This article was produced in collaboration with WHOOP and Hyperice.
Whether you’re trying to get fit or to stay fit from home, we could all use a different body weight routine. NYC trainers Evan Betts and Jill Barger will guide you and your workout partner through a full-body workout that doesn’t require any equipment. It is ineffective, but it is high intensity to get your heart pumping.
- Leg cradle x 30 sec. alternating pages
- Standing quad stretch x 30 sec. alternating pages
- Power connection x 30 sec.
Use the Hyperice Hypervolt (with bluetooth) in tight areas as well as in all muscle groups that you will encounter in your workout. This will stimulate and awaken the muscles and stimulate blood flow so they are better prepared for your session. 10-15 seconds of work. per muscle, moving along the muscles and avoiding bones and joints.

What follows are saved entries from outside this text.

(* ===== verification/Styles.v ===== *)
(** * The stylesheets of the screens

    [StyleSheet.create({...})] of Login.js (lines 50-101),
    RegisterScreen.js (lines 144-209) and Favorites.js (lines 16-28),
    transcribed as association lists in source order: a key of [styles]
    maps to a style object, a style object maps property names to
    numbers (exact rationals, [shadowOpacity: 0.25] included), strings
    (colors, keywords, percentages such as ['90%']) and nested objects
    ([shadowOffset]).  [StyleSheet.create] returns its argument, so the
    sheet is the literal.  The trees of Views.v refer to the sheet by
    key ([EStyled]).  The sheets carry no behaviour: no property is
    stated of them, and the layout React Native computes from them is
    not modelled. *)

From stdpp Require Import base strings list sets.
From Stdlib Require Import String ZArith QArith.
From S2P Require Import Prelude Js Register Views.

Module Styles.
Import Jsx.

Local Set Warnings "-register-all".

Inductive style_value :=
| SNum (q : Q)
| SStr (s : string)
| SObj (fields : list (string * style_value)).

Definition style := list (string * style_value).
Definition stylesheet := list (string * style).

(** Property access on an object literal without repeated keys. *)
Fixpoint assoc {B} (k : string) (l : list (string * B)) : option B :=
  match l with
  | [] => None
  | (k', v) :: l' => if String.eqb k' k then Some v else assoc k l'
  end.

Local Open Scope Q_scope.

(** Login.js lines 50-101. *)
Definition login_styles : stylesheet :=
  [("padre", [("flex", SNum 1); ("justifyContent", SStr "center"); ("alignItems", SStr "center");
              ("backgroundColor", SStr "white")]);
   ("profile", [("width", SNum 100); ("height", SNum 100); ("borderRadius", SNum 50);
                ("borderColor", SStr "white")]);
   ("tarjeta", [("margin", SNum 20); ("backgroundColor", SStr "white"); ("borderRadius", SNum 20);
                ("width", SStr "90%"); ("padding", SNum 20); ("shadowColor", SStr "#000");
                ("shadowOffset", SObj [("width", SNum 0); ("height", SNum 2)]);
                ("shadowOpacity", SNum (25 # 100)); ("shadowRadius", SNum 4); ("elevation", SNum 5)]);
   ("cajaTexto", [("paddingVertical", SNum 20); ("backgroundColor", SStr "#cccccc40");
                  ("borderRadius", SNum 30); ("marginVertical", SNum 10)]);
   ("PadreBoton", [("alignItems", SStr "center"); ("width", SStr "100%")]);
   ("cajaBoton", [("backgroundColor", SStr "#525FE1"); ("borderRadius", SNum 30);
                  ("paddingVertical", SNum 20); ("width", SNum 150); ("marginTop", SNum 20)]);
   ("TextoBoton", [("textAlign", SStr "center"); ("color", SStr "white")])].

(** RegisterScreen.js lines 144-209. *)
Definition register_styles : stylesheet :=
  [("container", [("flex", SNum 1); ("backgroundColor", SStr "#f0f0f0")]);
   ("scrollContainer", [("padding", SNum 16); ("flexGrow", SNum 1); ("justifyContent", SStr "center")]);
   ("title", [("fontSize", SNum 24); ("fontWeight", SStr "bold"); ("marginBottom", SNum 20);
              ("textAlign", SStr "center")]);
   ("input", [("height", SNum 50); ("borderColor", SStr "gray"); ("borderWidth", SNum 1);
              ("borderRadius", SNum 10); ("marginBottom", SNum 12); ("paddingHorizontal", SNum 16);
              ("backgroundColor", SStr "#ffffff")]);
   ("picker", [("height", SNum 50); ("borderColor", SStr "gray"); ("borderWidth", SNum 1);
               ("borderRadius", SNum 10); ("marginBottom", SNum 12); ("backgroundColor", SStr "#ffffff")]);
   ("button", [("backgroundColor", SStr "#525FE1"); ("borderRadius", SNum 30);
               ("paddingVertical", SNum 15); ("marginTop", SNum 20); ("alignItems", SStr "center")]);
   ("buttonText", [("color", SStr "white"); ("fontSize", SNum 16)]);
   ("error", [("color", SStr "red"); ("marginBottom", SNum 12); ("textAlign", SStr "center")]);
   ("dateText", [("marginTop", SNum 8); ("marginBottom", SNum 12); ("textAlign", SStr "center")]);
   ("imagePicker", [("backgroundColor", SStr "#eeeeee"); ("borderRadius", SNum 10); ("padding", SNum 20);
                    ("marginBottom", SNum 12); ("alignItems", SStr "center")]);
   ("profileImage", [("width", SNum 100); ("height", SNum 100); ("borderRadius", SNum 50)])].

(** Favorites.js lines 16-28. *)
Definition favorites_styles : stylesheet :=
  [("container", [("flex", SNum 1); ("justifyContent", SStr "center"); ("alignItems", SStr "center");
                  ("backgroundColor", SStr "#f0f0f0")]);
   ("title", [("fontSize", SNum 24); ("fontWeight", SStr "bold"); ("marginBottom", SNum 20)])].

End Styles.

- High-to-low plank with partner clapping 3 × 10 repetitions
- Narrow to wide squats 3 × 10 repetitions
- Kneel down to crouch 3 × 10 repetitions
- Burpees 3 × 10 repetitions
- Downward dog x 30 sec.
- Upward dog x 30 sec.
- Child pose x 30 sec.
Hit your body with the Hyperice Hypervolt. 2-3 min. On each muscle group to get them into a parasympathetic state where you are more relaxed and ready to recover.
If you wear the WHOOP Strap 3.0, check your WHOOP strain at the end of your workout. Prioritize your hydration and sleep, then check your WHOOP recovery metrics again in the morning. Based on your recovery – determined by the variability in heart rate, resting heart rate, and the quantity and quality of sleep – WHOOP gives you a recovery percentage that indicates that you are able to perform at your best. If recovery is not making up for your exertion, we recommend making it easier the next day until you can return to working at optimal levels. Follow their advice to prevent overtraining.